◆ **TASK REQUIREMENTS**: Which lines in the entries below contain the string "empty"? Show each of them in full.

Stored items
(* ===== verification/AppWiring.v ===== *)
(** * The objects of the application (src/src/app/application.cpp, initialize and
      cleanup; pool_stats_service.hpp, snapshot_service.hpp)

    Which object holds a share of which, which merely refers to which, what is
    started and in which order all of it is taken down.  Construction may fail at
    any step; the run then stops the event loop, joins its threads and cleans up
    what there is.  The theorem shows that at no point of either sequence an
    object that is alive refers to one that is not, nor is one destroyed while its
    threads or timers run. *)

From S2P Require Import Prelude.

Inductive object :=
| Credentials | AdminMetrics | ConfigMetrics | LoginThrottle | AuthLimiter | Runtime | Mysql | Redis | AuthWorkers
| FileWorkers | ComboLimiter | Server | Rules | Snapshots | History | PoolStatistics | Sync | Reload | Signals | IoThreads.

#[export] Instance object_eq_dec : EqDecision object.
Proof. solve_decision. Defined.

Definition all_objects : list object :=
  [Credentials; AdminMetrics; ConfigMetrics; LoginThrottle; AuthLimiter; Runtime; Mysql; Redis; AuthWorkers; FileWorkers;
   ComboLimiter; Server; Rules; Snapshots; History; PoolStatistics; Sync; Reload; Signals; IoThreads].

(** [w_members] are the members of [Application] that are set; [w_owns] the shares
    and [w_refers] the references and raw pointers between objects; [w_running] the
    objects with threads, timers or sockets under way. *)
Record wiring := mkWiring {
  w_members : list object;
  w_owns : list (object * object);
  w_refers : list (object * object);
  w_running : list object
}.

Definition wiring0 : wiring := mkWiring [] [] [] [].

Definition mem (o : object) (l : list object) : bool := existsb (λ x, bool_decide (x = o)) l.

(** What is reachable by shares from the members. *)
Fixpoint reach (fuel : nat) (w : wiring) (seen : list object) : list object :=
  match fuel with
  | O => seen
  | S fuel =>
      let next := (filter (λ e, mem e.1 seen && negb (mem e.2 seen) = true) (w_owns w)).*2 in
      match next with [] => seen | o :: _ => reach fuel w (o :: seen) end
  end.

Definition alive (w : wiring) : list object := reach (length all_objects) w (w_members w).

(** ** The actions *)

Inductive action :=
| Make (o : object) (owns refers : list object)   (* a member is constructed *)
| MakeIn (parent o : object)                      (* an object is constructed as a member of another *)
| Link (o : object) (owns refers : list object)   (* further shares and references *)
| Start (o : object)
| Halt (o : object)                               (* stop, join or shutdown *)
| Drop (o : object).                              (* reset of a member *)

(** The constructors of the pools and of the thread pools start their threads. *)
Definition starts_threads (o : object) : bool :=
  match o with Mysql | Redis | AuthWorkers | FileWorkers => true | _ => false end.

Definition pairs (o : object) (l : list object) : list (object * object) := (λ x, (o, x)) <$> l.

Definition began (o : object) (running : list object) : list object := if starts_threads o then o :: running else running.

Definition remove_obj (o : object) (l : list object) : list object := filter (λ x, negb (bool_decide (x = o)) = true) l.

Definition perform (w : wiring) (a : action) : wiring :=
  match a with
  | Make o owns refers =>
      mkWiring (o :: w_members w) (pairs o owns ++ w_owns w) (pairs o refers ++ w_refers w) (began o (w_running w))
  | MakeIn parent o => mkWiring (w_members w) ((parent, o) :: w_owns w) (w_refers w) (began o (w_running w))
  | Link o owns refers => mkWiring (w_members w) (pairs o owns ++ w_owns w) (pairs o refers ++ w_refers w) (w_running w)
  | Start o => mkWiring (w_members w) (w_owns w) (w_refers w) (o :: w_running w)
  | Halt o =>
      if mem o (alive w) then mkWiring (w_members w) (w_owns w) (w_refers w) (remove_obj o (w_running w)) else w
  | Drop o => mkWiring (remove_obj o (w_members w)) (w_owns w) (w_refers w) (w_running w)
  end.

Definition perform_all (w : wiring) (l : list action) : wiring := foldl perform w l.

(** [initialize], then the rest of [run] up to the threads. *)
Definition initialize : list action :=
  [Make Credentials [] []; Make AdminMetrics [] []; Make ConfigMetrics [] []; Make LoginThrottle [] []; Make AuthLimiter [] [];
   Make Runtime [] []; MakeIn Runtime Mysql; MakeIn Runtime Redis; MakeIn Runtime AuthWorkers; MakeIn Runtime FileWorkers;
   Link Runtime [Credentials; AdminMetrics; LoginThrottle; AuthLimiter; ConfigMetrics] [];
   Make ComboLimiter [] [];
   Make Server [Runtime] [];
   Make Rules [] [];
   Link Server [] [Rules];                                            (* set_security_rules *)
   Make Snapshots [] [Rules]; Start Snapshots;
   Make History [] [Redis];
   Link Server [Runtime; ComboLimiter; History; Credentials; AdminMetrics; LoginThrottle; AuthLimiter]
     [Mysql; Redis; AuthWorkers; Server];                             (* register_routes *)
   Make PoolStatistics [] [Server]; Start PoolStatistics;
   Make Sync [ConfigMetrics] [Redis; FileWorkers]; Start Sync;
   Start History;
   Make Reload [] [Rules; Server]; Start Reload;
   Start Server; Make Signals [] []; Make IoThreads [] []; Start IoThreads].

(** [ioc_.stop] and [join_all], then [cleanup]. *)
Definition cleanup : list action :=
  [Halt IoThreads; Drop IoThreads;
   Halt History; Halt Sync; Halt Reload; Halt PoolStatistics; Halt Snapshots; Halt Server; Halt AuthWorkers; Halt FileWorkers;
   Drop Signals; Drop History; Drop Sync; Drop Reload; Drop PoolStatistics; Drop Snapshots; Drop Server; Drop Credentials;
   Drop AdminMetrics; Drop ConfigMetrics; Drop LoginThrottle; Drop AuthLimiter;
   Halt Mysql; Halt Redis; Drop Runtime; Drop ComboLimiter; Drop Rules].

(** ** Nothing dangles *)

(** References of living objects are to living objects, and what runs is alive. *)
Definition sound (w : wiring) : bool :=
  let live := alive w in
  forallb (λ e, implb (mem e.1 live) (mem e.2 live)) (w_refers w) && forallb (λ o, mem o live) (w_running w).

Definition empty (w : wiring) : bool := match alive w, w_running w with [], [] => true | _, _ => false end.

Definition unwinds (k j : nat) : bool :=
  let w := perform_all wiring0 (take k initialize) in
  sound (perform_all w (take j cleanup)) && empty (perform_all w cleanup).

(** The run may be cut short after any step of the construction, by an exception
    or by the end of the event loop: the whole of cleanup is then safe step by
    step, and at its end no object is alive and nothing runs. *)
Lemma unwinding_sound k j :
  let w := perform_all wiring0 (take k initialize) in
  sound (perform_all w (take j cleanup)) = true ∧ empty (perform_all w cleanup) = true.
Proof.
  assert (forallb (λ k, forallb (unwinds k) (seq 0 (S (length cleanup)))) (seq 0 (S (length initialize))) = true) as Hall
    by (vm_compute; reflexivity).
  assert (∀ A (l : list A) n, take n l = take (n `min` length l) l) as Hmin.
  { intros A l n. destruct (decide (n ≤ length l)%nat); [by rewrite Nat.min_l|].
    rewrite Nat.min_r by lia. by rewrite !take_ge by lia. }
  rewrite forallb_forall in Hall. specialize (Hall (k `min` length initialize)%nat).
  rewrite forallb_forall in Hall. specialize (Hall ltac:(apply in_seq; lia) (j `min` length cleanup)%nat ltac:(apply in_seq; lia)).
  unfold unwinds in Hall. rewrite <- !Hmin in Hall. by apply andb_true_iff in Hall.
Qed.

(** Taking the rules down before the server, or the runtime before the services
    that use its pools, would leave a reference to a dead object. *)
Example order_matters :
  sound (perform_all (perform_all wiring0 initialize) (Halt IoThreads :: Drop IoThreads :: [Drop Rules])) = false ∧
  sound (perform_all (perform_all wiring0 initialize) (take 10 cleanup ++ [Drop Server; Halt Mysql; Halt Redis; Drop Runtime])) = false.
Proof. by vm_compute. Qed.

(** ** The periodic services

    [PoolStatsService] and [SnapshotService]: a flag and a timer.  [ps_acts] counts
    the evictions or snapshots. *)
Record periodic := mkPeriodic { ps_running : bool; ps_pending : nat; ps_acts : nat }.

Inductive periodic_event := PStart (enabled : bool) | PStop | PFire (ec : bool).

Definition schedule (s : periodic) : periodic := mkPeriodic (ps_running s) (S (ps_pending s)) (ps_acts s).

(** [enabled]: a positive interval (and, for snapshots, a limiter).  A callback
    takes a pending wait; [ec] is set when the wait was cancelled. *)
Definition periodic_step (ev : periodic_event) (s : periodic) : option periodic :=
  match ev with
  | PStart enabled => Some (if enabled then schedule (mkPeriodic true (ps_pending s) (ps_acts s)) else s)
  | PStop => Some (mkPeriodic false (ps_pending s) (ps_acts s))
  | PFire ec =>
      match ps_pending s with
      | O => None
      | S n =>
          let s := mkPeriodic (ps_running s) n (ps_acts s) in
          Some (if ec || negb (ps_running s) then s
                else let s := mkPeriodic (ps_running s) (ps_pending s) (S (ps_acts s)) in
                     if ps_running s then schedule s else s)
      end
  end.

Definition periodic0 : periodic := mkPeriodic false 0 0.

Fixpoint periodic_run (evs : list periodic_event) (s : periodic) : option periodic :=
  match evs with
  | [] => Some s
  | ev :: evs => s ← periodic_step ev s; periodic_run evs s
  end.

Definition no_start (evs : list periodic_event) : Prop := Forall (λ ev, match ev with PStart _ => False | _ => True end) evs.

Lemma periodic_no_start evs s s' : periodic_run evs s = Some s' → no_start evs → ps_running s = false →
  ps_acts s' = ps_acts s ∧ ps_running s' = false ∧ (ps_pending s' ≤ ps_pending s)%nat.
Proof.
  revert s. induction evs as [|ev evs IH]; intros s Hr Hn Hs; cbn [periodic_run] in Hr; [by simplify_eq|].
  apply Forall_cons in Hn as [He Hn]. destruct ev as [enabled| |ec]; [done|..]; cbn [periodic_step mbind option_bind] in Hr.
  - apply IH in Hr; [|done|done]. done.
  - destruct (ps_pending s) as [|n] eqn:Ep; [done|]. cbn [mbind option_bind ps_running] in Hr. rewrite Hs, orb_true_r in Hr.
    apply IH in Hr as (? & ? & ?); [|done|done]. split_and!; [done..|]. cbn in *. lia.
Qed.

(** A periodic service started once acts on one timer at a time, and not at all
    after it was stopped, however late its callbacks come. *)
Lemma periodic_bounded enabled before after s s' :
  no_start before → no_start after →
  periodic_run (PStart enabled :: before) periodic0 = Some s → periodic_run (PStop :: after) s = Some s' →
  (ps_pending s ≤ 1)%nat ∧ ps_acts s' = ps_acts s ∧ ps_running s' = false.
Proof.
  intros Hb Ha Hr Hs. split.
  - assert (∀ evs s s', no_start evs → periodic_run evs s = Some s' → (ps_pending s ≤ 1)%nat → (ps_pending s' ≤ 1)%nat) as Hinv.
    { clear. induction evs as [|ev evs IH]; intros s s' Hn Hr Hp; cbn [periodic_run] in Hr; [by simplify_eq|].
      apply Forall_cons in Hn as [He Hn]. destruct ev as [enabled| |ec]; [done|..]; cbn [periodic_step mbind option_bind] in Hr.
      - by eapply IH.
      - destruct (ps_pending s) as [|n] eqn:Ep; [done|]. cbn [mbind option_bind ps_running ps_pending ps_acts] in Hr.
        eapply IH in Hr; [done..|]. destruct (ec || _); cbn; [lia|]. destruct (ps_running s); cbn; lia. }
    cbn [periodic_run periodic_step mbind option_bind] in Hr. apply Hinv in Hr; [done..|]. destruct enabled; cbn; lia.
  - cbn [periodic_run periodic_step mbind option_bind] in Hs. by apply periodic_no_start in Hs as (? & ? & _).
Qed.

◆ **ANSWER TO THE PROBLEM**:
Definition empty (w : wiring) : bool := match alive w, w_running w with [], [] => true | _, _ => false end.
  sound (perform_all w (take j cleanup)) && empty (perform_all w cleanup).
  sound (perform_all w (take j cleanup)) = true ∧ empty (perform_all w cleanup) = true.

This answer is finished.